Lemma render_line f sink e : (f = HOSTS -> sink_ok sink) -> entry_ok e -> line_ok (render f sink e).
Proof.
  intros Hs He. destruct (entry_word e He) as [Hw _]. pose proof Hw as [Hch Hne]. destruct (word_first _ Hw) as (c & t & Ec & Hc).
  assert (Hplain : line_ok (entry_text e)).
  { split_and!; [apply plain_line, Hch|exact Hne|apply plain_trim, Hch|]. rewrite Ec. apply not_bom. auto. }
  destruct e as [name|text], f; try exact Hplain; cbn [render entry_text] in *.
  - destruct (Hs eq_refl) as [[Hsink Hsne] _]. destruct (word_first sink (conj Hsink Hsne)) as (d & u & -> & Hd). split_and!.
    + apply Forall_app. split; [apply plain_line, Hsink|]. constructor; [split; [reflexivity|lia]|apply plain_line, Hch].
    + discriminate.
    + change ((d :: u) ++ 32 :: name) with (d :: u ++ [32] ++ name). rewrite app_assoc.
      apply trim_ends; [apply plain_char_facts, Hd|apply plain_trim, Hch|exact Hne].
    + apply not_bom. auto.
  - change (str "||" ++ name ++ str "^") with (124 :: ([124] ++ name) ++ [94]). split_and!.
    + constructor; [split; [reflexivity|lia]|]. apply Forall_app. split; [|constructor; [split; [reflexivity|lia]|constructor]].
      constructor; [split; [reflexivity|lia]|apply plain_line, Hch].
    + discriminate.
    + apply trim_ends; reflexivity || discriminate.
    + apply not_bom. auto.
Qed.

Fixpoint fresh_all (lists : entries) (l : list entry) : Prop :=
  match l with
  | [] => True
  | e :: l' => fresh lists e /\ fresh_all (add_entry lists e) l'
  end.

Lemma beq_format f : beq (format_name f) (str "adblock") = match f with ADBLOCK => true | _ => false end /\
  beq (format_name f) (str "hosts") = match f with HOSTS => true | _ => false end.
Proof. destruct f; split; reflexivity. Qed.

Lemma strtok_line line rest : line_ok line -> strtok newline (line ++ 10 :: rest) = Some (line, rest).
Proof.
  intros (Hl & Hne & _). apply strtok_word; [|exact Hne|reflexivity]. eapply List.Forall_impl; [|exact Hl]. intros c Hc. apply Hc.
Qed.

Lemma lines_loop_document f sink l lists n fuel :
  (f = HOSTS -> sink_ok sink) -> Forall entry_ok l -> fresh_all lists l -> (length (document f sink l) < fuel)%nat ->
  lines_loop fuel (format_name f) (document f sink l) lists n = Done (fold_left add_entry l lists, n).
Proof.
  intros Hs Hl. revert lists fuel. induction Hl as [|e l He Hl IH]; intros lists fuel Hf Hfuel; (destruct fuel as [|fuel]; [lia|]); [reflexivity|].
  destruct Hf as [Hf Hfs].
  assert (Ed : document f sink (e :: l) = render f sink e ++ 10 :: document f sink l).
  { unfold document. cbn [map concat]. rewrite <- app_assoc. reflexivity. }
  pose proof (render_line f sink e Hs He) as Hr. rewrite Ed in *. cbn [lines_loop].
  rewrite strtok_line by exact Hr. destruct Hr as (_ & Hne & Ht & Hbom). cbv zeta. rewrite Ht, Hbom.
  assert (Hb : beq (render f sink e) [] = false) by (apply beq_false; exact Hne). rewrite Hb.
  destruct (beq_format f) as [-> ->].
  assert (Hp : (if match f with ADBLOCK => true | _ => false end then feed_parse_adblock (render f sink e) lists
                else feed_parse_plain (render f sink e) match f with HOSTS => true | _ => false end lists)
               = Done (add_entry lists e, true)).
  { rewrite <- (parse_line_entry f sink lists e Hs He Hf). destruct f; reflexivity. }
  rewrite Hp. cbn [mbind outcome_bind].
  assert (Hcnt : entry_count (add_entry lists e) = entry_count lists + 1).
  { destruct e; unfold entry_count; cbn [add_entry domains blocks]; rewrite lenZ_app; change (lenZ [_]) with 1; lia. }
  destruct Hf as [Hcount _]. replace (entry_count (add_entry lists e) >? CH_RULE_FEED_MAX_ENTRIES) with false by lia.
  cbn [fold_left]. apply IH; [exact Hfs|]. rewrite length_app in Hfuel. cbn [length] in Hfuel. lia.
Qed.

Definition entries_of (ds bs : list bytes) : list entry := map Domain ds ++ map Block bs.

Lemma fold_entries ds bs lists :
  fold_left add_entry (entries_of ds bs) lists = mk_entries (domains lists ++ ds) (blocks lists ++ bs).
Proof.
  unfold entries_of. rewrite fold_left_app.
  assert (Hd : fold_left add_entry (map Domain ds) lists = mk_entries (domains lists ++ ds) (blocks lists)).
  { revert lists. induction ds as [|d ds IH]; intros lists; cbn [map fold_left]; [rewrite app_nil_r; destruct lists; reflexivity|].
    rewrite IH. cbn. rewrite <- app_assoc. reflexivity. }
  rewrite Hd. clear Hd. generalize (domains lists ++ ds) as a. generalize (blocks lists) as b.
  induction bs as [|t bs IH]; intros b a; cbn [map fold_left]; [rewrite app_nil_r; reflexivity|].
  cbn [add_entry domains blocks]. rewrite IH, <- app_assoc. reflexivity.
Qed.

Lemma fresh_blocks bs a b :
  NoDup (b ++ bs) -> lenZ a + lenZ b + lenZ bs <= CH_RULE_FEED_MAX_ENTRIES ->
  fresh_all (mk_entries a b) (map Block bs).
Proof.
  revert b. induction bs as [|t bs IH]; intros b Hn Hc; cbn [map fresh_all]; [exact I|]. rewrite lenZ_cons in Hc.
  pose proof (lenZ_nonneg bs). split.
  - split; [unfold entry_count; cbn; lia|]. cbn. apply list.NoDup_app in Hn as (_ & Hd & _). intros Hin. apply (Hd t Hin). left.
  - cbn [add_entry domains blocks]. apply IH; [rewrite <- app_assoc; exact Hn|]. rewrite lenZ_app. change (lenZ [t]) with 1. lia.
Qed.

Lemma fresh_entries ds bs a b :
  NoDup (a ++ ds) -> NoDup (b ++ bs) -> lenZ a + lenZ ds + lenZ b + lenZ bs <= CH_RULE_FEED_MAX_ENTRIES ->
  fresh_all (mk_entries a b) (entries_of ds bs).
Proof.
  unfold entries_of. revert a. induction ds as [|d ds IH]; intros a Hn Hb Hc; cbn [map app fresh_all].
  { apply fresh_blocks; [exact Hb|]. rewrite lenZ_nil in Hc. lia. }
  rewrite lenZ_cons in Hc. pose proof (lenZ_nonneg bs). pose proof (lenZ_nonneg ds). split.
  - split; [unfold entry_count; cbn; lia|]. cbn. apply list.NoDup_app in Hn as (_ & Hd & _). intros Hin. apply (Hd d Hin). left.
  - cbn [add_entry domains blocks]. apply IH; [rewrite <- app_assoc; exact Hn|exact Hb|]. rewrite lenZ_app. change (lenZ [d]) with 1. lia.
Qed.

(** The format of a list is that of its first telling line. *)
Lemma line_format_plain e : entry_ok e -> line_format (entry_text e) = None.
Proof.
  intros He. destruct (entry_word e He) as [Hw _]. pose proof Hw as [Hch Hne]. destruct (word_first _ Hw) as (c & t & Ec & Hc).
  unfold line_format. rewrite plain_trim by exact Hch.
  assert (Hb : beq (entry_text e) [] = false) by (apply beq_false; exact Hne). rewrite Hb.
  rewrite (contains_avoids _ _ 35) by (first [apply plain_avoids; [exact Hch|reflexivity]|vm_compute; left]).
  unfold feed_detect_hosts. rewrite strtok_last by (auto using plain_blank). change (strtok blank []) with (@None (bytes * bytes)).
  apply plain_char_facts in Hc as (_ & _ & _ & _ & _ & _ & H33 & H35 & _ & _ & H64 & _ & _ & H124).
  rewrite Ec. change (byte_at (c :: t) 0) with c. replace (c =? 33) with false by lia. replace (c =? 35) with false by lia.
  rewrite !is_prefix_first by (discriminate || (cbn; lia)). reflexivity.
Qed.

Lemma detect_plain l fuel sink : Forall entry_ok l -> detect_loop fuel (document PLAIN sink l) = str "plain".
Proof.
  intros Hl. revert fuel. induction Hl as [|e l He Hl IH]; intros fuel; (destruct fuel as [|fuel]; [reflexivity|]); [reflexivity|].
  assert (Ed : document PLAIN sink (e :: l) = entry_text e ++ 10 :: document PLAIN sink l).
  { unfold document. cbn [map concat]. rewrite <- app_assoc. destruct e; reflexivity. }
  assert (Hr : line_ok (entry_text e)) by (destruct e; exact (render_line PLAIN sink _ ltac:(discriminate) He)).
  rewrite Ed. cbn [detect_loop]. rewrite strtok_line by exact Hr. rewrite line_format_plain by exact He. apply IH.
Qed.

Lemma line_format_domain f sink name :
  f <> PLAIN -> (f = HOSTS -> sink_ok sink) -> canonical_domain name -> line_format (render f sink (Domain name)) = Some (format_name f).
Proof.
  intros Hf Hs Hn. pose proof (render_line f sink (Domain name) Hs Hn) as (_ & _ & Ht & _). unfold line_format. rewrite Ht.
  destruct (entry_word (Domain name) Hn) as [[Hch Hne] _]. cbn [entry_text] in *. destruct f; [congruence| |]; cbn [render].
  - destruct (Hs eq_refl) as [[Hsink Hsne] Hip]. pose proof (strtok_word blank sink 32 name (plain_blank _ Hsink) Hsne eq_refl) as Etok.
    unfold feed_detect_hosts. rewrite Etok, strtok_last by (auto using plain_blank). rewrite Hip.
    destruct (word_first sink (conj Hsink Hsne)) as (c & t & -> & Hc).
    assert (H35n : 35 ∉ (c :: t) ++ 32 :: name).
    { rewrite elem_of_app. intros [Hin|Hin]; [|apply elem_of_cons in Hin as [?|Hin]; [discriminate|]]; (revert Hin; apply plain_avoids; auto). }
    rewrite (contains_avoids _ _ 35) by (first [exact H35n|vm_compute; left]).
    apply plain_char_facts in Hc as (_ & _ & _ & _ & _ & _ & H33 & H35 & _ & _ & H64 & _ & _ & H124).
    change (byte_at ((c :: t) ++ 32 :: name) 0) with c. replace (c =? 33) with false by lia. replace (c =? 35) with false by lia.
    cbn [app]. rewrite !is_prefix_first by (discriminate || (cbn; lia)).
    assert (Hb : beq (c :: t ++ 32 :: name) [] = false) by (apply beq_false; discriminate). rewrite Hb. reflexivity.
  - assert (Hb : beq (str "||" ++ name ++ str "^") [] = false) by (apply beq_false; discriminate). rewrite Hb. reflexivity.
Qed.

Lemma detect_document f sink ds bs :
  (f = HOSTS -> sink_ok sink) -> Forall entry_ok (entries_of ds bs) -> f = PLAIN \/ ds <> [] ->
  feed_detect_format (document f sink (entries_of ds bs)) = format_name f.
Proof.
  intros Hs Hl Hd. unfold feed_detect_format. assert (Hf : f = PLAIN \/ f <> PLAIN) by (destruct f; auto; right; discriminate).
  destruct Hf as [-> | Hf]; [apply detect_plain, Hl|]. destruct Hd as [?|Hd]; [congruence|].
  destruct ds as [|d ds]; [congruence|]. unfold entries_of in *. cbn [map app] in *. inversion_clear Hl as [|? ? He _].
  assert (Ed : document f sink (Domain d :: map Domain ds ++ map Block bs)
               = render f sink (Domain d) ++ 10 :: document f sink (map Domain ds ++ map Block bs)).
  { unfold document. cbn [map concat]. rewrite <- app_assoc. reflexivity. }
  rewrite Ed. cbn [detect_loop]. rewrite strtok_line by (apply render_line; assumption).
  rewrite line_format_domain by assumption. reflexivity.
Qed.

Lemma until_nul_all s : Forall (fun c => 0 < c) s -> until_nul s = s.
Proof. induction 1 as [|c s Hc _ IH]; [reflexivity|]. cbn [until_nul]. replace (c =? 0) with false by lia. rewrite IH. reflexivity. Qed.

Lemma document_bytes f sink l : (f = HOSTS -> sink_ok sink) -> Forall entry_ok l -> Forall (fun c => 0 < c) (document f sink l).
Proof.
  intros Hs. induction 1 as [|e l He _ IH]; [constructor|]. unfold document. cbn [map concat]. apply Forall_app. split; [|exact IH].
  apply Forall_app. split; [|constructor; [lia|constructor]].
  destruct (render_line f sink e Hs He) as (Hc & _). eapply List.Forall_impl; [|exact Hc]. intros c Hc'. apply Hc'.
Qed.

Lemma parse_document f sink ds bs requested :
  (f = HOSTS -> sink_ok sink) -> Forall canonical_domain ds -> Forall canonical_block bs -> NoDup ds -> NoDup bs ->
  1 <= lenZ ds + lenZ bs <= CH_RULE_FEED_MAX_ENTRIES ->
  lenZ (document f sink (entries_of ds bs)) <= CH_RULE_FEED_MAX_BYTES ->
  requested = Some (format_name f) \/ (requested = None /\ (f = PLAIN \/ ds <> [])) ->
  ch_rule_feed_parse (document f sink (entries_of ds bs)) requested
  = Done (mk_rule_feed (format_name f) (feed_sort ds) (feed_sort bs) 0).
Proof.
  intros Hs Hd Hb Nd Nb Hc Hlen Hreq.
  assert (Hl : Forall entry_ok (entries_of ds bs)).
  { unfold entries_of. apply Forall_app. split; apply List.Forall_map; assumption. }
  unfold ch_rule_feed_parse. case_if; [lia|]. rewrite until_nul_all by (apply document_bytes; assumption). cbv zeta.
  set (fmt := if beq (normalized_format requested) (str "auto") then _ else _).
  assert (Hfmt : fmt = format_name f).
  { unfold fmt. destruct Hreq as [-> | [-> Hauto]]; [destruct f; reflexivity|].
    change (beq (normalized_format None) (str "auto")) with true. cbv iota. apply detect_document; assumption. }
  rewrite Hfmt. clearbody fmt.
  replace (_ && _ && _) with false by (destruct f; reflexivity).
  rewrite lines_loop_document; [|assumption..| |lia].
  - rewrite fold_entries. cbn [mbind outcome_bind domains blocks no_entries app].
    unfold entry_count. cbn [domains blocks]. case_if; [lia|]. reflexivity.
  - apply fresh_entries; [assumption..|]. rewrite lenZ_nil. lia.
Qed.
▬▬▬
● **Exercise requirements**:
Nothing beyond the lines from the start of the entries through the line with "Lemma lines_loop_document f" should appear. Repeat those lines exactly, both ends included.

● **Response to the task**:
Lemma render_line f sink e : (f = HOSTS -> sink_ok sink) -> entry_ok e -> line_ok (render f sink e).
Proof.
  intros Hs He. destruct (entry_word e He) as [Hw _]. pose proof Hw as [Hch Hne]. destruct (word_first _ Hw) as (c & t & Ec & Hc).
  assert (Hplain : line_ok (entry_text e)).
  { split_and!; [apply plain_line, Hch|exact Hne|apply plain_trim, Hch|]. rewrite Ec. apply not_bom. auto. }
  destruct e as [name|text], f; try exact Hplain; cbn [render entry_text] in *.
  - destruct (Hs eq_refl) as [[Hsink Hsne] _]. destruct (word_first sink (conj Hsink Hsne)) as (d & u & -> & Hd). split_and!.
    + apply Forall_app. split; [apply plain_line, Hsink|]. constructor; [split; [reflexivity|lia]|apply plain_line, Hch].
    + discriminate.
    + change ((d :: u) ++ 32 :: name) with (d :: u ++ [32] ++ name). rewrite app_assoc.
      apply trim_ends; [apply plain_char_facts, Hd|apply plain_trim, Hch|exact Hne].
    + apply not_bom. auto.
  - change (str "||" ++ name ++ str "^") with (124 :: ([124] ++ name) ++ [94]). split_and!.
    + constructor; [split; [reflexivity|lia]|]. apply Forall_app. split; [|constructor; [split; [reflexivity|lia]|constructor]].
      constructor; [split; [reflexivity|lia]|apply plain_line, Hch].
    + discriminate.
    + apply trim_ends; reflexivity || discriminate.
    + apply not_bom. auto.
Qed.

Fixpoint fresh_all (lists : entries) (l : list entry) : Prop :=
  match l with
  | [] => True
  | e :: l' => fresh lists e /\ fresh_all (add_entry lists e) l'
  end.

Lemma beq_format f : beq (format_name f) (str "adblock") = match f with ADBLOCK => true | _ => false end /\
  beq (format_name f) (str "hosts") = match f with HOSTS => true | _ => false end.
Proof. destruct f; split; reflexivity. Qed.

Lemma strtok_line line rest : line_ok line -> strtok newline (line ++ 10 :: rest) = Some (line, rest).
Proof.
  intros (Hl & Hne & _). apply strtok_word; [|exact Hne|reflexivity]. eapply List.Forall_impl; [|exact Hl]. intros c Hc. apply Hc.
Qed.

Lemma lines_loop_document f sink l lists n fuel :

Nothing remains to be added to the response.